*Task prompt:* Find every line of the records that has "snapshot" and return it.

[Saved entries]
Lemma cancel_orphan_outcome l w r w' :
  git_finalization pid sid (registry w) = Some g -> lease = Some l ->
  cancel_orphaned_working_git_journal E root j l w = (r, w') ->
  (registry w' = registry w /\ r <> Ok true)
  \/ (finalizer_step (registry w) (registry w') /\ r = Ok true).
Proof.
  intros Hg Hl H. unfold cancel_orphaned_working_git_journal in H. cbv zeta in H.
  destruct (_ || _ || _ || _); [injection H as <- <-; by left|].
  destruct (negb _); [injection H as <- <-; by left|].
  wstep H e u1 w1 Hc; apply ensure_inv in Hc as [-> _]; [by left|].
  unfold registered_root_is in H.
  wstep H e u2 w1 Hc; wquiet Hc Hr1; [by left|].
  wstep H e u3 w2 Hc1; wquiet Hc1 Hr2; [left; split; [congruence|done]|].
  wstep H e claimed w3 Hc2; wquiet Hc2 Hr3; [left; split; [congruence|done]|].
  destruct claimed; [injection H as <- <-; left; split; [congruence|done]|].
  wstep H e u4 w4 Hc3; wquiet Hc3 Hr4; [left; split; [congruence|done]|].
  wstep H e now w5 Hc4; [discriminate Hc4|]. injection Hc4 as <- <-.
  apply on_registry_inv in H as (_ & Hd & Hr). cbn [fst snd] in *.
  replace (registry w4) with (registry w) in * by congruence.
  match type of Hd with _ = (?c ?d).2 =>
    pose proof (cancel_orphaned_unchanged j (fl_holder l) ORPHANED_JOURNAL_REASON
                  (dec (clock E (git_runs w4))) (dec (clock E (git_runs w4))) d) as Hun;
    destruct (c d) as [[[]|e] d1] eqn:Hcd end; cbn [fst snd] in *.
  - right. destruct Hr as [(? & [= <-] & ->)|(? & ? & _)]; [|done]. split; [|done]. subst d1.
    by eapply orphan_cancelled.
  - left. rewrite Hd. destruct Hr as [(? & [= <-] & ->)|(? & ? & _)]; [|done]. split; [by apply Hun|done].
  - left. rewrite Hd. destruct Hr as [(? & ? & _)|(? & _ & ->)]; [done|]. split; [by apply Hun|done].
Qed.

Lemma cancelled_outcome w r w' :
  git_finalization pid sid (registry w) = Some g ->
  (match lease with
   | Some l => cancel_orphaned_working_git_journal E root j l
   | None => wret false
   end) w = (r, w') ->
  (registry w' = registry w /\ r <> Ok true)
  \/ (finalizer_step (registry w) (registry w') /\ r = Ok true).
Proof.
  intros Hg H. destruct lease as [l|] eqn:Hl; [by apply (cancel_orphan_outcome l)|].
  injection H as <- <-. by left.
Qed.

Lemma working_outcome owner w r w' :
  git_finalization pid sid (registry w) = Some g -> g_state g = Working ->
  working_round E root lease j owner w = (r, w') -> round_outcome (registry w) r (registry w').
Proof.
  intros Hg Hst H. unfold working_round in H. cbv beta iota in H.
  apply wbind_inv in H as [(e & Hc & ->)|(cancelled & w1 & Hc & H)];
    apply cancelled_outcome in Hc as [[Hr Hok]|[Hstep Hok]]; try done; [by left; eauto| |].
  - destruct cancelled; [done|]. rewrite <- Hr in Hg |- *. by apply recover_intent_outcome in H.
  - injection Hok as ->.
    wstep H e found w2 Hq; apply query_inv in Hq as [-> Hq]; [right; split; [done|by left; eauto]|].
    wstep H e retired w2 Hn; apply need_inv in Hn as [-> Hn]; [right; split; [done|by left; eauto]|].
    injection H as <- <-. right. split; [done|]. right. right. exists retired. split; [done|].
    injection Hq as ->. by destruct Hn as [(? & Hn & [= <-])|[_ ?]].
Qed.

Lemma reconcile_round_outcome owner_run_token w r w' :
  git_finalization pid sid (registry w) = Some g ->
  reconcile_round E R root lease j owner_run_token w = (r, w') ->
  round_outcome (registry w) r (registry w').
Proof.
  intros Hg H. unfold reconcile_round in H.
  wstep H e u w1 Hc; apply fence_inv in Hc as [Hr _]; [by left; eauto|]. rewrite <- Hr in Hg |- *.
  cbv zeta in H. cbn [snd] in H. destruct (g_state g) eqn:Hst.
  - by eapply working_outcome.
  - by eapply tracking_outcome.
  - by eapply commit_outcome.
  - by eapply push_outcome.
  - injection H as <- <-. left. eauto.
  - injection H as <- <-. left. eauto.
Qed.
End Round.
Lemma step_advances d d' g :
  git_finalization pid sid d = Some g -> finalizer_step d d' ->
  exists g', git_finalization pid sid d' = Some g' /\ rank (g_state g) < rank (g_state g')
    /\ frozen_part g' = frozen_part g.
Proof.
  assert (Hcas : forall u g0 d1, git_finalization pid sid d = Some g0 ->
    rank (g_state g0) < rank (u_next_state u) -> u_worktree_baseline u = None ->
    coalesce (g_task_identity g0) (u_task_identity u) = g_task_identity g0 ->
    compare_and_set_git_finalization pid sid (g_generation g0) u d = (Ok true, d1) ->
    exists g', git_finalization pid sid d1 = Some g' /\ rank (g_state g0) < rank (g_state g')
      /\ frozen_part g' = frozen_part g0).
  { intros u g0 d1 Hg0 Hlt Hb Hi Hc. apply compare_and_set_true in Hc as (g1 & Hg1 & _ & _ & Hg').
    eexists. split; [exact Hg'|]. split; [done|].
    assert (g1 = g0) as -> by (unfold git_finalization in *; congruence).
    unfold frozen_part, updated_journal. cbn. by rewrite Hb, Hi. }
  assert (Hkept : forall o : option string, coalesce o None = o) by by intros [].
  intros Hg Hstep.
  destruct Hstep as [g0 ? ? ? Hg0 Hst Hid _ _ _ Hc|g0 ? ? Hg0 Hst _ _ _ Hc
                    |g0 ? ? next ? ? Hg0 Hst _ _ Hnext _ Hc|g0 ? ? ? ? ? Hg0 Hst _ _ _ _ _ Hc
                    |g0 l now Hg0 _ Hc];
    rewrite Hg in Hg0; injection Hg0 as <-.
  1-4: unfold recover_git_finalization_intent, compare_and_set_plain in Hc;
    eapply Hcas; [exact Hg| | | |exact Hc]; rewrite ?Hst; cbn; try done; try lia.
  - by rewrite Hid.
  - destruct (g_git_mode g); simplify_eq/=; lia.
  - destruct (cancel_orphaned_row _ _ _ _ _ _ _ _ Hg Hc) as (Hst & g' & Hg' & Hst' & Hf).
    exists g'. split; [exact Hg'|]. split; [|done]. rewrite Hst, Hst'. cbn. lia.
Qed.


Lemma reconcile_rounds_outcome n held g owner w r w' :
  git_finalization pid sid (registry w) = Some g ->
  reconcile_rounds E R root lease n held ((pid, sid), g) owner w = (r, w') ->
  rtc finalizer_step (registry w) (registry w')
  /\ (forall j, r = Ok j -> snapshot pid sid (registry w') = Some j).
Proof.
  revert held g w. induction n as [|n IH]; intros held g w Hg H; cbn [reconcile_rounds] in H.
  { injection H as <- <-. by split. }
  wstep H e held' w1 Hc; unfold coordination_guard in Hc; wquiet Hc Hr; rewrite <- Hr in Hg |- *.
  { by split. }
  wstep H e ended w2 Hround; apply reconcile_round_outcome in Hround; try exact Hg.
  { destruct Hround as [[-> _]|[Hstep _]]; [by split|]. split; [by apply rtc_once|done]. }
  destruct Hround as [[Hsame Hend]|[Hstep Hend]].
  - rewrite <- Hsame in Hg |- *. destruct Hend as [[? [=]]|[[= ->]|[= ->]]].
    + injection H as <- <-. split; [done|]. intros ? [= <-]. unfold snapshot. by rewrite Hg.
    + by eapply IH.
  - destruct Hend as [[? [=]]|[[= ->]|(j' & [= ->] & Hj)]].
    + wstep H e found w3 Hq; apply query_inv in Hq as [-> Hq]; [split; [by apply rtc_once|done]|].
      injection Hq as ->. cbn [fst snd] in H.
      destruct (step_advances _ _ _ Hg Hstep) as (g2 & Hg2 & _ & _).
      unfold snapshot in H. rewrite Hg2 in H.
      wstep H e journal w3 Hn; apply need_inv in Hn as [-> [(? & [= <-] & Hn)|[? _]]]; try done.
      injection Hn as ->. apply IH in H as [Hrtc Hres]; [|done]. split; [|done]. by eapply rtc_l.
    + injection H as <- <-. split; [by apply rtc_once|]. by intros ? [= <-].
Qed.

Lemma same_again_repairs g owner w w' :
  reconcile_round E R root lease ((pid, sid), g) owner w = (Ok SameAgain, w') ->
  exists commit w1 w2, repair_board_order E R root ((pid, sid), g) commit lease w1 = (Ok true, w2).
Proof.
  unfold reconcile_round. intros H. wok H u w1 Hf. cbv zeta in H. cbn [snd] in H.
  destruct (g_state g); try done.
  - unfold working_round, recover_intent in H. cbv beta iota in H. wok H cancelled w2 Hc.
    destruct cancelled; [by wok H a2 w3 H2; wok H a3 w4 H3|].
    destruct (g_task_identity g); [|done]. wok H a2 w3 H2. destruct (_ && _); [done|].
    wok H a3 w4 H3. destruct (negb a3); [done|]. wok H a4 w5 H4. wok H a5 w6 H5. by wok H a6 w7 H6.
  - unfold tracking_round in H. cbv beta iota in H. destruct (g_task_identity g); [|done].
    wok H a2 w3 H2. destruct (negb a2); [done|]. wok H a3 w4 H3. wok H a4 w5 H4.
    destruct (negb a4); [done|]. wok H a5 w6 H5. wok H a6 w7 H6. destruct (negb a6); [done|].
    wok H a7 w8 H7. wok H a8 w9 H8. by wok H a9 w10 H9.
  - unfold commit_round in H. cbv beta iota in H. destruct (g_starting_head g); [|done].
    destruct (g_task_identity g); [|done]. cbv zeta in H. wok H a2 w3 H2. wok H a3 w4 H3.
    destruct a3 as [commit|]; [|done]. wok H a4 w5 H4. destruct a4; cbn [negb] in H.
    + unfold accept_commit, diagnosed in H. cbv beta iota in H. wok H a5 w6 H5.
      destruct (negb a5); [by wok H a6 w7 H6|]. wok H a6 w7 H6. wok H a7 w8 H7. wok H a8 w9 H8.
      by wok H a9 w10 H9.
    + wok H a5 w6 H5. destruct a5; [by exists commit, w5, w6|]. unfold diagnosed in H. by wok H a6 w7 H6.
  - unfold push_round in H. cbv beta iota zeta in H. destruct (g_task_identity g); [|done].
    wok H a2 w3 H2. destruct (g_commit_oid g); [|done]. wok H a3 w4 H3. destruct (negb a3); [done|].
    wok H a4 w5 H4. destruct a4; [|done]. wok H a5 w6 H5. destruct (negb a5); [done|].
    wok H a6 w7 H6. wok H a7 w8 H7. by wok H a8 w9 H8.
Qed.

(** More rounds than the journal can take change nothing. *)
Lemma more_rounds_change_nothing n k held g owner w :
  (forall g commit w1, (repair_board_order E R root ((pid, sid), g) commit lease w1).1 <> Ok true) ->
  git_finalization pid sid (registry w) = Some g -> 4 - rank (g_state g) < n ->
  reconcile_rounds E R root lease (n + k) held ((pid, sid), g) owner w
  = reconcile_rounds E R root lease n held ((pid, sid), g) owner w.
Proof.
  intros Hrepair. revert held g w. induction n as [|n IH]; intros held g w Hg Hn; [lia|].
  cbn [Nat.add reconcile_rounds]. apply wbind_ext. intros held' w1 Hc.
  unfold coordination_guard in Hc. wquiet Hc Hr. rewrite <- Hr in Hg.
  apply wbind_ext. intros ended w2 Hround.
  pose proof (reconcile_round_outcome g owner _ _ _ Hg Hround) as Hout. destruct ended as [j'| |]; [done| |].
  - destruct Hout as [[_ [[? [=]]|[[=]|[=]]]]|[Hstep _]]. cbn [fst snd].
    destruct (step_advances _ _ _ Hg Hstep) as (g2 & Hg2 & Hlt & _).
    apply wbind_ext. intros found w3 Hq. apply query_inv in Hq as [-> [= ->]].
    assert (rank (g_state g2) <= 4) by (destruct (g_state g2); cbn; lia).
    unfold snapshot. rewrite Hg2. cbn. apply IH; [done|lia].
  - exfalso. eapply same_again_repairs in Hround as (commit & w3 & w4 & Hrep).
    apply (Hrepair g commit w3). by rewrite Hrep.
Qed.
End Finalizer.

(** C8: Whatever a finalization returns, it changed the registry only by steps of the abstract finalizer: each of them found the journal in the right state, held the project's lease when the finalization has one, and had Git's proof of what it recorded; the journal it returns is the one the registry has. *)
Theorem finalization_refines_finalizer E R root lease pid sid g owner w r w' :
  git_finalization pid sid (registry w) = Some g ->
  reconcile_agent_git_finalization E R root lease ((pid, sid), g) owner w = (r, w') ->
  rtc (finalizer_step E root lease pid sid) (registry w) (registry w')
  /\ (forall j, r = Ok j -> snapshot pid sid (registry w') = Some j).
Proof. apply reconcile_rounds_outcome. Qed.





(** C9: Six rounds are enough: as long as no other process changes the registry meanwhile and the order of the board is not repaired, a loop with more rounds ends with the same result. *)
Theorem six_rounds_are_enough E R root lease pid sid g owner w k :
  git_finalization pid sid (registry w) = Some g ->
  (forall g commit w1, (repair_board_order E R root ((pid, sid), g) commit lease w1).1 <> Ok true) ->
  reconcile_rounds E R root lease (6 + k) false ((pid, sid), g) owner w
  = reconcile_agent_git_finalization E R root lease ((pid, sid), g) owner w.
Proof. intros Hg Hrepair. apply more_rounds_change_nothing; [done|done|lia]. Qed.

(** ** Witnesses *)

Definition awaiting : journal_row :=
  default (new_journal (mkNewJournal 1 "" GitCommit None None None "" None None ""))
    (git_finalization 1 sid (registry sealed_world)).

*Written answer:*
  /\ (forall j, r = Ok j -> snapshot pid sid (registry w') = Some j).
    + injection H as <- <-. split; [done|]. intros ? [= <-]. unfold snapshot. by rewrite Hg.
      unfold snapshot in H. rewrite Hg2 in H.
    unfold snapshot. rewrite Hg2. cbn. apply IH; [done|lia].
  /\ (forall j, r = Ok j -> snapshot pid sid (registry w') = Some j).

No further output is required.